--- Given data ---

Definition auditControlBump (reason : string) : io unit :=
  audit_log (mkAudit None "ADMIN_ACTION" "ExecutionControlRevisionState" "1" reason).

Definition bumpExecutionControlRevision (reason : string) : io Z :=
  if blank_reason reason then Throw SharedControlBumpReasonInvalid
  else
    let* n := bump_protocol control_revision SharedControlStoreUnavailable SharedControlConvergence in
    do! auditControlBump reason in
    Ret n.

(** A fingerprinted singleton with its log. *)
Record Plane := mkPlane {
  pl_state : DB -> option SharedState; pl_set_state : option SharedState -> DB -> DB;
  pl_log : DB -> gmap Z string; pl_set_log : gmap Z string -> DB -> DB }.

Definition policy_plane : Plane := mkPlane policyRevision set_policyRevision policyLog set_policyLog.
Definition provider_plane : Plane := mkPlane providerRevision set_providerRevision providerLog set_providerLog.

Definition seedState (p : Plane) (fingerprint : string) (d : DB) : DB * result exn unit :=
  match pl_state p d with
  | Some _ => (d, Err (UniqueViolation "pk_state"))
  | None => (pl_set_state p (Some (mkShared 1 fingerprint)) d, Ok tt)
  end.

Definition appendLog (p : Plane) (revision : Z) (fingerprint : string) (d : DB) : DB * result exn unit :=
  match pl_log p d !! revision with
  | Some _ => (d, Err (UniqueViolation "uq_revision"))
  | None => (pl_set_log p (<[revision := fingerprint]> (pl_log p d)) d, Ok tt)
  end.

Definition casAdvance (p : Plane) (expected next : Z) (fingerprint : string) (d : DB) : DB * result exn Z :=
  match pl_state p d with
  | Some s => if sh_revision s =? expected
              then (pl_set_state p (Some (mkShared next fingerprint)) d, Ok 1) else (d, Ok 0)
  | None => (d, Ok 0)
  end.

Definition SYNC_CAS_MAX_ATTEMPTS : nat := 3.

Fixpoint sync_loop (attempts : nat) (p : Plane) (fingerprint : string) : io Z :=
  match attempts with
  | O => Throw SharedControlConvergence
  | S attempts =>
      let* state := wrap SharedControlStoreUnavailable (sel (pl_state p)) in
      match state with
      | None =>
          do! unless_unique SharedControlStoreUnavailable (op (seedState p fingerprint)) in
          do! unless_unique SharedControlStoreUnavailable (op (appendLog p 1 fingerprint)) in
          sync_loop attempts p fingerprint
      | Some s =>
          if bool_decide (sh_fingerprint s = fingerprint) then Ret (sh_revision s)
          else
            let next := sh_revision s + 1 in
            do! unless_unique SharedControlStoreUnavailable (op (appendLog p next fingerprint)) in
            let* affected := wrap SharedControlStoreUnavailable
                (op (casAdvance p (sh_revision s) next fingerprint)) in
            if 0 <? affected then Ret next else sync_loop attempts p fingerprint
      end
  end.

Definition syncSharedControlRevision (p : Plane) (fingerprint : string) : io Z :=
  sync_loop SYNC_CAS_MAX_ATTEMPTS p fingerprint.

(** [/^[0-9a-f]{64}$/]. *)
Definition is_hex (c : ascii) : bool := is_digit c || ((97 <=? code c) && (code c <=? 102)).
Definition FINGERPRINT_PATTERN (l : chars) : bool := bool_decide (length l = 64%nat) && forallb is_hex l.

Definition sync (p : Plane) (fingerprint : string) : io Z :=
  if FINGERPRINT_PATTERN (chars_of fingerprint) then syncSharedControlRevision p fingerprint
  else Throw SharedControlFingerprintInvalid.

Definition syncTradingPolicy (fingerprint : string) : io Z := sync policy_plane fingerprint.
Definition syncProviderVerificationCatalog (fingerprint : string) : io Z := sync provider_plane fingerprint.
End protocols.

(** ** ExecutionControlService *)

Record Block := mkBlock { bl_scope : ControlScope; bl_scopeKey : option string; bl_reason : string }.
Record ExecutionPermission := mkPermission { allowed : bool; blockedBy : option Block }.

Record ActivateControl := mkActivate {
  ac_scope : ControlScope; ac_scopeKey : option string; ac_reason : string; ac_expiresAt : option Z }.

Section control.
Local Open Scope prog_scope.

Definition isEffectivelyActive (t : Z) (c : ExecutionControl) : bool :=
  bool_decide (k_status c = K_ACTIVE) &&
  match k_expiresAt c with None => true | Some e => t <? e end.

(** The controls in force, with the clock they were read at. *)
Definition findActiveControls : io (list ExecutionControl * Z) :=
  sel (fun d => (List.filter (isEffectivelyActive (now d)) (controls d), now d)).

Definition matchScope (t : Z) (cs : list ExecutionControl) (scope : ControlScope) (key : option string)
  : option ExecutionControl :=
  List.find (fun c => bool_decide (k_scope c = scope) && bool_decide (k_scopeKey c = key)
                      && isEffectivelyActive t c) cs.

Definition toBlock (c : ExecutionControl) : Block := mkBlock (k_scope c) (k_scopeKey c) (k_reason c).

(** [if (x)] on an optional string: present and not empty. *)
Definition present (o : option string) : bool :=
  match o with Some s => negb (bool_decide (s = "")) | None => false end.

Definition cascade (t : Z) (cs : list ExecutionControl) (userId : string)
    (brokerId brokerConnectionId : option string) : ExecutionPermission :=
  let block c := mkPermission false (Some (toBlock c)) in
  match matchScope t cs GLOBAL None with
  | Some c => block c
  | None =>
      match (if present brokerId then matchScope t cs PROVIDER brokerId else None) with
      | Some c => block c
      | None =>
          match matchScope t cs USER (Some userId) with
          | Some c => block c
          | None =>
              match (if present brokerConnectionId
                     then matchScope t cs BROKER_CONNECTION brokerConnectionId else None) with
              | Some c => block c
              | None => mkPermission true None
              end
          end
      end
  end.

Definition store_unavailable : ExecutionPermission :=
  mkPermission false (Some (mkBlock GLOBAL None "EXECUTION_CONTROL_STORE_UNAVAILABLE")).

Definition checkExecutionPermission (userId : string) (brokerId brokerConnectionId : option string)
  : io ExecutionPermission :=
  let* read := attempt findActiveControls in
  match read with
  | Err _ => Ret store_unavailable
  | Ok (cs, t) => Ret (cascade t cs userId brokerId brokerConnectionId)
  end.

Definition assertExecutionAllowed (userId : string) (brokerId brokerConnectionId : option string) : io unit :=
  let* permission := checkExecutionPermission userId brokerId brokerConnectionId in
  match blockedBy permission with
  | Some _ => if allowed permission then Ret tt else Throw (ForbiddenException "Execution blocked by emergency control")
  | None => Ret tt
  end.

Definition normalizeScopeKey (scope : ControlScope) (scopeKey : option string) : result exn (option string) :=
  match scope with
  | GLOBAL => Ok None
  | _ =>
      match scopeKey with
      | Some k => match trim (chars_of k) with
                  | [] => Err (ConflictException "scopeKey is required")
                  | t => Ok (Some (string_of t))
                  end
      | None => Err (ConflictException "scopeKey is required")
      end
  end.

(** [findOne({ where: { scope, scopeKey, status }, order })]: a [null] in a [where] is not a
    condition. *)
Definition same_slot (scope : ControlScope) (key : option string) (c : ExecutionControl) : bool :=
  bool_decide (k_scope c = scope) && match key with None => true | Some _ => bool_decide (k_scopeKey c = key) end
  && bool_decide (k_status c = K_ACTIVE).

Fixpoint newest (cs : list ExecutionControl) : option ExecutionControl :=
  match cs with
  | [] => None
  | c :: cs => match newest cs with
               | Some c' => if k_activatedAt c <? k_activatedAt c' then Some c' else Some c
               | None => Some c
               end
  end.

Definition findCurrentActiveControl (scope : ControlScope) (key : option string)
  : io (option ExecutionControl * Z) :=
  sel (fun d => (newest (List.filter (same_slot scope key) (controls d)), now d)).

Definition set_control_status (st : ControlStatus) (c : ExecutionControl) : ExecutionControl :=
  mkControl (k_id c) (k_scope c) (k_scopeKey c) (k_reason c) (k_activatedByUserId c) (k_activatedAt c)
    (k_expiresAt c) st.

Definition retireExpiredActiveControl (c : ExecutionControl) : io unit :=
  modify (fun d => set_controls (map (fun x =>
    if bool_decide (k_id x = k_id c) && bool_decide (k_status x = K_ACTIVE)
    then set_control_status K_EXPIRED x else x) (controls d)) d).

(** The partial unique index [(scope, COALESCE(scope_key, '')) WHERE status = 'ACTIVE']. *)
Definition index_slot (c : ExecutionControl) : ControlScope * string := (k_scope c, default "" (k_scopeKey c)).

Definition control_insert (c : Z -> ExecutionControl) (d : DB) : DB * result exn ExecutionControl :=
  let c := c (now d) in
  if existsb (fun x => bool_decide (k_id x = k_id c)) (controls d)
  then (d, Err (UniqueViolation "pk_execution_controls"))
  else if existsb (fun x => bool_decide (k_status x = K_ACTIVE) && bool_decide (index_slot x = index_slot c)) (controls d)
  then (d, Err (UniqueViolation "uq_exec_controls_active_scope"))
  else (set_controls (controls d ++ [c]) d, Ok c).

Definition activateControl (newId : string) (dto : ActivateControl) (adminUserId : string) : io ExecutionControl :=
  match normalizeScopeKey (ac_scope dto) (ac_scopeKey dto) with
  | Err e => Throw e
  | Ok scopeKey =>
      let* found := findCurrentActiveControl (ac_scope dto) scopeKey in
      if match fst found with Some c => isEffectivelyActive (snd found) c | None => false end
      then Throw (ConflictException "Execution control already active")
      else
        do! match fst found with Some c => retireExpiredActiveControl c | None => Ret tt end in
        let* control :=
          catch
            (transaction
               (let* saved := op (control_insert (fun t =>
                    mkControl newId (ac_scope dto) scopeKey (ac_reason dto) adminUserId t (ac_expiresAt dto) K_ACTIVE)) in
                do! bumpExecutionControlRevision ("execution control activated: " +:+ ac_reason dto) in
                Ret saved))
            (fun err => if isUniqueViolation err
                        then Throw (ConflictException "Execution control already active (concurrent activation)")
                        else Throw err) in
        do! audit_log (mkAudit (Some adminUserId) "EXECUTION_CONTROL_ACTIVATED" "ExecutionControl" (k_id control) (ac_reason dto)) in
        Ret control
  end.

Definition deactivateControl (controlId adminUserId : string) : io unit :=
  let* control := sel (fun d => List.find (fun c => bool_decide (k_id c = controlId)) (controls d)) in
  match control with
  | None => Throw (NotFoundException "Execution control")
  | Some c =>
      do! transaction
        (do! modify (fun d => set_controls (List.filter (fun x => negb (bool_decide (k_id x = controlId))) (controls d)) d) in
         bumpExecutionControlRevision "execution control deactivated") in
      audit_log (mkAudit (Some adminUserId) "EXECUTION_CONTROL_DEACTIVATED" "ExecutionControl" controlId (k_reason c))
  end.

(** [toView]: the status an administrator sees, and the two listings. *)
Definition toView (t : Z) (c : ExecutionControl) : ExecutionControl :=
  set_control_status (if isEffectivelyActive t c then K_ACTIVE else K_EXPIRED) c.

Definition listActiveControls : io (list ExecutionControl) :=
  let* r := findActiveControls in Ret (map (toView (snd r)) (fst r)).
Definition listControlsIncludingExpired : io (list ExecutionControl) :=
  sel (fun d => map (toView (now d)) (controls d)).
End control.

(** ** What every statement respects *)

Definition opt_le (a b : option Z) : Prop :=
  match a, b with
  | None, None => True
  | None, Some y => 0 < y
  | Some x, Some y => x <= y
  | Some _, None => False
  end.

(** A singleton keeps its content until its revision grows. *)
Definition state_le (a b : option SharedState) : Prop :=
  match a, b with
  | None, _ => True
  | Some s, Some s' => sh_revision s < sh_revision s' \/ s' = s
  | Some _, None => False
  end.

#[export] Instance opt_le_preorder : PreOrder opt_le.
Proof. split; [by intros [x|]; simpl; lia|]. intros [x|] [y|] [z|]; simpl; lia. Qed.

#[export] Instance state_le_preorder : PreOrder state_le.
Proof.
  split; [by intros [s|]; simpl; auto|]. intros [x|] [y|] [z|]; simpl; try done.
  intros [H1| ->] [H2| ->]; auto. left. lia.
Qed.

---

* [What to produce]:
Take each line of the material that contains the word "toView" and list it.

* [Written solution]:
(** [toView]: the status an administrator sees, and the two listings. *)
Definition toView (t : Z) (c : ExecutionControl) : ExecutionControl :=
  let* r := findActiveControls in Ret (map (toView (snd r)) (fst r)).
  sel (fun d => map (toView (now d)) (controls d)).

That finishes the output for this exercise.